Ker Porter left Baghdad for Kurdistan on 2 December, and on Christmas Day reached Tabriz in Persia, where he spent four months. After a short visit to Teheran he left Tabriz on 19 October 1819 for Armenia, arriving at Erivan [Yerevan] on 27 October. On the journey he had caught his first sight of Mount Ararat ‘under the sublimest circumstances’. He then travelled on by Kars, reaching Constantinople [Istanbul] on 26 November. The city however, was ravaged by plague and he was unable to enter. Heading north for Bucharest and on to Lemberg [Lviv], he finally returned to St Petersburg on 14 March 1820. He had been away almost three years.
The Collections
Ker Porter brought back with him portfolios containing approximately 150 items, including his strikingly evocative watercolours, mostly executed in blue, grey, brown and just occasionally pink washes of the country he had travelled through and the ancient sites he had visited. He had also accumulated a small collection of antiquities, the best of which he was to present to the British Museum.
He then travelled briefly to Britain to arrange for the publication of his Travels. The firm chosen for this was Longman, Hurst, Rees, Orme and Brown, which nine years earlier had brought out Morier’s book. Ker Porter’s volumes were, however, in a different league. Whereas Morier’s Journeyhad only 25 engravings from his own designs and one of his inscriptions, Ker Porter’s Travels contained 89 plates, as well as other illustrations.
The publishers entrusted the execution of the reproductions according to a clearly defined scheme. The portraits of the Shah and the Crown Prince, Abbas Mirza, which fronted the two volumes, were engraved by William Thomas Fry. Maps, plans and inscriptions were assigned to Sidney Hall of Bury Street, Bloomsbury. Charles Heath undertook the line engravings of the antiquities and the aquatints of Ker Porter’s landscapes were produced by ‘I. Clark’, possibly John Heaviside Clark.
Though the engravers were themselves accomplished artists, a comparison of the plates which appeared in the book with the original watercolours reveals how much, of necessity, was lost. This was particularly true of the line engravings, which mostly omitted the landscape and figures Ker Porter had included to give context. They also struggled to convey the liveliness and sculptural quality of the reliefs. Even the aquatints often had to simplify Ker Porter’s work or crop it to fit the dimensions of the book. Nevertheless, the general result was to give the general public the clearest picture of ancient Persia and Mesopotamia they had yet seen.
Ker Porter spent most of the rest of his life as British Consul in Venezuela.

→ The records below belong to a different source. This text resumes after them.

Lemma padding_round_trip_witness :
  Padding.strip_leading_zeros (Padding.pad_row 5 [7; 3; 9]) = [7; 3; 9]
  /\ Padding.pad_row 5 [7; 3; 9] = [0; 0; 7; 3; 9].
Proof.
  split; [| reflexivity].
  apply (padding_round_trip [7; 3; 9] 5).
  - repeat constructor.
  - simpl. lia.
Defined.

(** C7. For a row of width [W >= 1] of the padded matrix, the model input
    is the row without its last column and the target is the row without
    its first: both have length [W - 1], input[t] is column [t], target[t]
    is column [t + 1], and so target[t] = input[t + 1] wherever the input
    has a position [t + 1]. *)
Theorem input_target_offset (M : list (list Z)) (i : nat) (r : list Z) :
  M !! i = Some r ->
  (0 < length r)%nat ->
  exists x y,
    train_x M !! i = Some x /\ train_y M !! i = Some y
    /\ Z.of_nat (length x) = Z.of_nat (length r) - 1
    /\ Z.of_nat (length y) = Z.of_nat (length r) - 1
    /\ (forall t, (t < length r - 1)%nat ->
          x !! t = r !! t /\ y !! t = r !! S t)
    /\ (forall t, (S t < length x)%nat -> y !! t = x !! S t).
Proof.
  intros Hr Hlen.
  exists (slice_to (-1) r), (slice_from 1 r).
  unfold train_x, train_y.
  rewrite !list_lookup_fmap, Hr. simpl.
  rewrite slice_to_last, slice_from_first.
  rewrite length_take, length_drop.
  repeat split; try lia.
  - by rewrite lookup_take_lt.
  - by rewrite lookup_drop.
  - intros t Ht. rewrite lookup_drop. simpl.
    rewrite lookup_take_lt by lia. done.
Qed.

Lemma input_target_offset_witness :
  exists x y,
    Slicing.train_x [[0; 0; 7; 3; 9]] !! 0%nat = Some x
    /\ Slicing.train_y [[0; 0; 7; 3; 9]] !! 0%nat = Some y
    /\ Z.of_nat (length x) = 4 /\ Z.of_nat (length y) = 4
    /\ (forall t, (t < 4)%nat ->
          x !! t = [0; 0; 7; 3; 9] !! t /\ y !! t = [0; 0; 7; 3; 9] !! S t)
    /\ (forall t, (S t < length x)%nat -> y !! t = x !! S t).
Proof.
  apply (input_target_offset [[0; 0; 7; 3; 9]] 0 [0; 0; 7; 3; 9]).
  - reflexivity.
  - simpl. lia.
Defined.

End PaddingTheorems.


(** ** The training loop *)

Section TrainingFacts.
Import Model Training.
Variable K : kernels.
Variables train_x train_y : list (list Z).
Variable bs : nat.

Lemma train_on_batch_config (m m1 : rnn K) X Y (l : float) :
  train_on_batch K m X Y = Ok (m1, l) ->
  batch_size m1 = batch_size m /\ n_timesteps m1 = n_timesteps m.
Proof.
  unfold train_on_batch.
  destruct (shape_ok K m X && shape_ok K m Y); [| discriminate].
  intros [= <- _]. done.
Qed.

Lemma shape_ok_config (m m' : rnn K) X :
  batch_size m' = batch_size m ->
  n_timesteps m' = n_timesteps m ->
  shape_ok K m' X = shape_ok K m X.
Proof. intros Hb Ht. unfold shape_ok. by rewrite Hb, Ht. Qed.

Lemma batch_loop_cons (m : rnn K) idx rest acc :
  batch_loop K train_x train_y bs m (idx :: rest) acc
  = match train_on_batch K m (rows train_x idx bs) (rows train_y idx bs)
    with
    | Ok (m1, loss) =>
        batch_loop K train_x train_y bs (reset_states K m1) rest
                   (acc ++ [loss])
    | Raise e => Raise e
    end.
Proof.
  simpl. destruct (train_on_batch _ _ _ _) as [[m1 loss]|e]; done.
Qed.

Lemma batch_loop_app (a b : list nat) :
  forall (m m_end : rnn K) acc ls,
    batch_loop K train_x train_y bs m (a ++ b) acc = Ok (m_end, ls) ->
    exists m1 l1,
      batch_loop K train_x train_y bs m a acc = Ok (m1, l1)
      /\ batch_loop K train_x train_y bs m1 b l1 = Ok (m_end, ls).
Proof.
  induction a as [|idx a IH]; intros m m_end acc ls Hrun.
  - exists m, acc. done.
  - rewrite <- app_comm_cons, batch_loop_cons in Hrun.
    rewrite batch_loop_cons.
    destruct (train_on_batch _ _ _ _) as [[m1 loss]|e]; [| discriminate].
    by apply IH.
Qed.

(** What the inner loop keeps: the configured shape; the zero state once
    any batch has been processed; one loss appended per batch. *)
Lemma batch_loop_invariant (idxs : list nat) :
  forall (m m_end : rnn K) acc ls,
    batch_loop K train_x train_y bs m idxs acc = Ok (m_end, ls) ->
    batch_size m_end = batch_size m
    /\ n_timesteps m_end = n_timesteps m
    /\ (idxs <> [] -> states m_end = zero_states K (batch_size m_end))
    /\ exists new, ls = acc ++ new /\ length new = length idxs.
Proof.
  induction idxs as [|idx rest IH]; intros m m_end acc ls Hrun.
  - injection Hrun as <- <-. repeat split; [done |].
    exists []. by rewrite app_nil_r.
  - rewrite batch_loop_cons in Hrun.
    destruct (train_on_batch _ _ _ _) as [[m1 loss]|e] eqn:Hstep;
      [| discriminate].
    apply train_on_batch_config in Hstep as [Hb Ht].
    destruct (IH _ _ _ _ Hrun) as (Hb' & Ht' & Hst & new & -> & Hlen).
    simpl in Hb', Ht'.
    repeat split; [congruence | congruence | |].
    + intros _. destruct rest as [|idx' rest'].
      * injection Hrun as <- _. done.
      * by apply Hst.
    + exists (loss :: new). rewrite <- app_assoc. simpl.
      split; [done | by rewrite Hlen].
Qed.

Lemma reset_fresh (m : rnn K) (ls ne nh : nat) :
  states m = zero_states K (batch_size m) ->
  m = load_weights K (create_rnn K ls ne nh (batch_size m) (n_timesteps m))
                   (params m).
Proof. destruct m as [b t w st]. simpl. by intros ->. Qed.

End TrainingFacts.

Section FloatFacts.

Lemma add_nonfinite_l (x y : float) :
  Float.is_finite x = false -> Float.is_finite (Float.add x y) = false.
Proof. destruct x, y; simpl; congruence. Qed.

Lemma add_nonfinite_r (x y : float) :
  Float.is_finite y = false -> Float.is_finite (Float.add x y) = false.
Proof. destruct x, y; simpl; congruence. Qed.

Following his death in 1842, the British Museum acquired his drawings from his sister, the novelist Jane Porter. The heroic age of Mesopotamian archaeology was just about to dawn with Emil Botta excavating the Assyrian capital of Sargon II at Khorsabad, and Austen Henry Layard uncovering the capital of Sargon’s son, Sennacherib at Nimrud and at Nineveh.
The problem of cuneiform, however, remained. The inscriptions at Bisitun were to be key to its decipherment. Bellino had promised to transcribe them for Ker Porter, but Volume II of the Travels closes with a letter from Rich announcing Bellino’s untimely death in 1820. By the time Volume II of the work was published in 1822 Rich himself had died. It fell to Henry Creswicke Rawlinson to make squeezes of the inscriptions in 1836 and 1837. He and Edward Hincks were able to build on the work of Grotefend so that by 1857 it was clear that the script was understood. Meanwhile, with the arrival at the British Museum in the early 1850s of the winged bulls excavated by Layard at Nineveh, the public were able to see for themselves physical remains of the culture which Ker Porter had portrayed.